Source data
★ ★ ★ ★ ★

Lemma get_resolves_with_the_stored_record_witness :
  let w := Sample.two_records_world in
  let a := {| SupabaseDB.vector_id := "a";
              SupabaseDB.payload := <["created_at" := JStr "2023-11-14T22:13:20.000Z"]>
                                      {[ "t" := JStr "x" ]};
              SupabaseDB.score := None |} in
  SupabaseDB.get "a" w = (Resolved (Some a), w)
  /\ exists (t : gmap string Stored) (stored : Stored),
       table (db w) = Some t /\ t !! "a" = Some stored
       /\ Some a = Some (stored_result "a" stored).
Proof.
  intros w a.
  assert (Hget : SupabaseDB.get "a" w = (Resolved (Some a), w))
    by (vm_compute; reflexivity).
  split; [exact Hget |].
  destruct (get_resolves_with_the_stored_record w w "a" (Some a) Hget)
    as (t & stored & Ht & Hid & Ho & _).
  exists t, stored. split; [exact Ht |]. split; [exact Hid | exact Ho].
Defined.

Lemma methods_keep_the_dimension_witness :
  well_dimensioned (db Sample.empty_world)
  /\ well_dimensioned
       (db (SupabaseDB.insert [Sample.ones; Sample.halves] ["a"; "b"] []
              Sample.empty_world).2)
  /\ well_dimensioned (db (SupabaseDB.update "a" [] ∅ Sample.empty_world).2).
Proof.
  split; [exact well_dimensioned_empty_world |].
  destruct (methods_keep_the_dimension
              (SupabaseDB.constructor Sample.config Sample.empty_world).1.1
              Sample.empty_world [Sample.ones; Sample.halves] ["a"; "b"] [] "a" [] ∅
              well_dimensioned_empty_world) as (Hinsert & Hupdate & _).
  split; [exact Hinsert | exact Hupdate].
Defined.

Lemma search_resolves_only_for_a_valid_request_witness :
  let w := Sample.two_records_world in
  let results := (match (SupabaseDB.search Sample.manhattan Sample.halves None
                           (Some {[ "t" := JStr "y" ]}) w).1 with
                  | Resolved results => results
                  | Rejected _ => []
                  end) in
  SupabaseDB.search Sample.manhattan Sample.halves None (Some {[ "t" := JStr "y" ]}) w
  = (Resolved results, w)
  /\ length results = 1%nat
  /\ match_vectors_installed (db w) = true
  /\ (0 < length Sample.halves)%nat
  /\ 0 <= 5 <= int_max.
Proof.
  intros w results.
  assert (Hsearch :
    SupabaseDB.search Sample.manhattan Sample.halves None (Some {[ "t" := JStr "y" ]}) w
    = (Resolved results, w)) by (vm_compute; reflexivity).
  assert (Hlen : length results = 1%nat) by (vm_compute; reflexivity).
  split; [exact Hsearch |]. split; [exact Hlen |].
  destruct (search_resolves_only_for_a_valid_request Sample.manhattan w w Sample.halves
              None (Some {[ "t" := JStr "y" ]}) results Hsearch)
    as (Hf & _ & Hq & _ & Hlimit & _).
  split; [exact Hf |]. split; [exact Hq | exact Hlimit].
Defined.

Lemma last_update_wins_witness :
  let w := Sample.two_records_world in
  let old := {| embedding := Sample.ones;
                metadata := <["created_at" := JStr "2023-11-14T22:13:20.000Z"]>
                              {[ "t" := JStr "x" ]} |} in
  table (db w) = Some (Sample.table_of w)
  /\ Sample.table_of w !! "a" = Some old
  /\ length Sample.halves = dimension
  /\ length Sample.ones = dimension
  /\ exists w1 w2 : World,
       SupabaseDB.update "a" Sample.halves {[ "first" := JNull ]} w = (Resolved tt, w1)
       /\ SupabaseDB.update "a" Sample.ones {[ "second" := JNull ]} w1 = (Resolved tt, w2)
       /\ table (db w2)
          = Some (<["a" := {| embedding := Sample.ones;
                              metadata :=
                                <["updated_at" := JStr "2023-11-14T22:13:20.003Z"]>
                                  {[ "second" := JNull ]} |}]> (Sample.table_of w)).
Proof.
  intros w old.
  assert (Ht : table (db w) = Some (Sample.table_of w)) by (vm_compute; reflexivity).
  assert (Ha : Sample.table_of w !! "a" = Some old) by (vm_compute; reflexivity).
  assert (H1 : length Sample.halves = dimension) by apply length_replicate.
  assert (H2 : length Sample.ones = dimension) by apply length_replicate.
  split; [exact Ht |]. split; [exact Ha |]. split; [exact H1 |]. split; [exact H2 |].
  exact (last_update_wins w _ "a" old Sample.halves Sample.ones
           {[ "first" := JNull ]} {[ "second" := JNull ]} Ht Ha H1 H2).
Defined.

★ ★ ★ ★ ★

§ **WHAT IS NEEDED**: Line by line, repeat the data exactly.

§ **YOUR RESPONSE**:
Lemma get_resolves_with_the_stored_record_witness :
  let w := Sample.two_records_world in
  let a := {| SupabaseDB.vector_id := "a";
              SupabaseDB.payload := <["created_at" := JStr "2023-11-14T22:13:20.000Z"]>
                                      {[ "t" := JStr "x" ]};
              SupabaseDB.score := None |} in
  SupabaseDB.get "a" w = (Resolved (Some a), w)
  /\ exists (t : gmap string Stored) (stored : Stored),
       table (db w) = Some t /\ t !! "a" = Some stored
       /\ Some a = Some (stored_result "a" stored).
Proof.
  intros w a.
  assert (Hget : SupabaseDB.get "a" w = (Resolved (Some a), w))
    by (vm_compute; reflexivity).
  split; [exact Hget |].
  destruct (get_resolves_with_the_stored_record w w "a" (Some a) Hget)
    as (t & stored & Ht & Hid & Ho & _).
  exists t, stored. split; [exact Ht |]. split; [exact Hid | exact Ho].
Defined.

Lemma methods_keep_the_dimension_witness :
  well_dimensioned (db Sample.empty_world)
  /\ well_dimensioned
       (db (SupabaseDB.insert [Sample.ones; Sample.halves] ["a"; "b"] []
              Sample.empty_world).2)
  /\ well_dimensioned (db (SupabaseDB.update "a" [] ∅ Sample.empty_world).2).
Proof.
  split; [exact well_dimensioned_empty_world |].
  destruct (methods_keep_the_dimension
              (SupabaseDB.constructor Sample.config Sample.empty_world).1.1
              Sample.empty_world [Sample.ones; Sample.halves] ["a"; "b"] [] "a" [] ∅
              well_dimensioned_empty_world) as (Hinsert & Hupdate & _).
  split; [exact Hinsert | exact Hupdate].
Defined.

Lemma search_resolves_only_for_a_valid_request_witness :
  let w := Sample.two_records_world in
  let results := (match (SupabaseDB.search Sample.manhattan Sample.halves None
                           (Some {[ "t" := JStr "y" ]}) w).1 with
                  | Resolved results => results
                  | Rejected _ => []
                  end) in
  SupabaseDB.search Sample.manhattan Sample.halves None (Some {[ "t" := JStr "y" ]}) w
  = (Resolved results, w)
  /\ length results = 1%nat
  /\ match_vectors_installed (db w) = true
  /\ (0 < length Sample.halves)%nat
  /\ 0 <= 5 <= int_max.
Proof.
  intros w results.
  assert (Hsearch :
    SupabaseDB.search Sample.manhattan Sample.halves None (Some {[ "t" := JStr "y" ]}) w
    = (Resolved results, w)) by (vm_compute; reflexivity).
  assert (Hlen : length results = 1%nat) by (vm_compute; reflexivity).
  split; [exact Hsearch |]. split; [exact Hlen |].
  destruct (search_resolves_only_for_a_valid_request Sample.manhattan w w Sample.halves
              None (Some {[ "t" := JStr "y" ]}) results Hsearch)
    as (Hf & _ & Hq & _ & Hlimit & _).
  split; [exact Hf |]. split; [exact Hq | exact Hlimit].
Defined.

Lemma last_update_wins_witness :
  let w := Sample.two_records_world in
  let old := {| embedding := Sample.ones;
                metadata := <["created_at" := JStr "2023-11-14T22:13:20.000Z"]>
                              {[ "t" := JStr "x" ]} |} in
  table (db w) = Some (Sample.table_of w)
  /\ Sample.table_of w !! "a" = Some old
  /\ length Sample.halves = dimension
  /\ length Sample.ones = dimension
  /\ exists w1 w2 : World,
       SupabaseDB.update "a" Sample.halves {[ "first" := JNull ]} w = (Resolved tt, w1)
       /\ SupabaseDB.update "a" Sample.ones {[ "second" := JNull ]} w1 = (Resolved tt, w2)
       /\ table (db w2)
          = Some (<["a" := {| embedding := Sample.ones;
                              metadata :=
                                <["updated_at" := JStr "2023-11-14T22:13:20.003Z"]>
                                  {[ "second" := JNull ]} |}]> (Sample.table_of w)).
Proof.
  intros w old.
  assert (Ht : table (db w) = Some (Sample.table_of w)) by (vm_compute; reflexivity).
  assert (Ha : Sample.table_of w !! "a" = Some old) by (vm_compute; reflexivity).
  assert (H1 : length Sample.halves = dimension) by apply length_replicate.
  assert (H2 : length Sample.ones = dimension) by apply length_replicate.
  split; [exact Ht |]. split; [exact Ha |]. split; [exact H1 |]. split; [exact H2 |].
  exact (last_update_wins w _ "a" old Sample.halves Sample.ones
           {[ "first" := JNull ]} {[ "second" := JNull ]} Ht Ha H1 H2).
Defined.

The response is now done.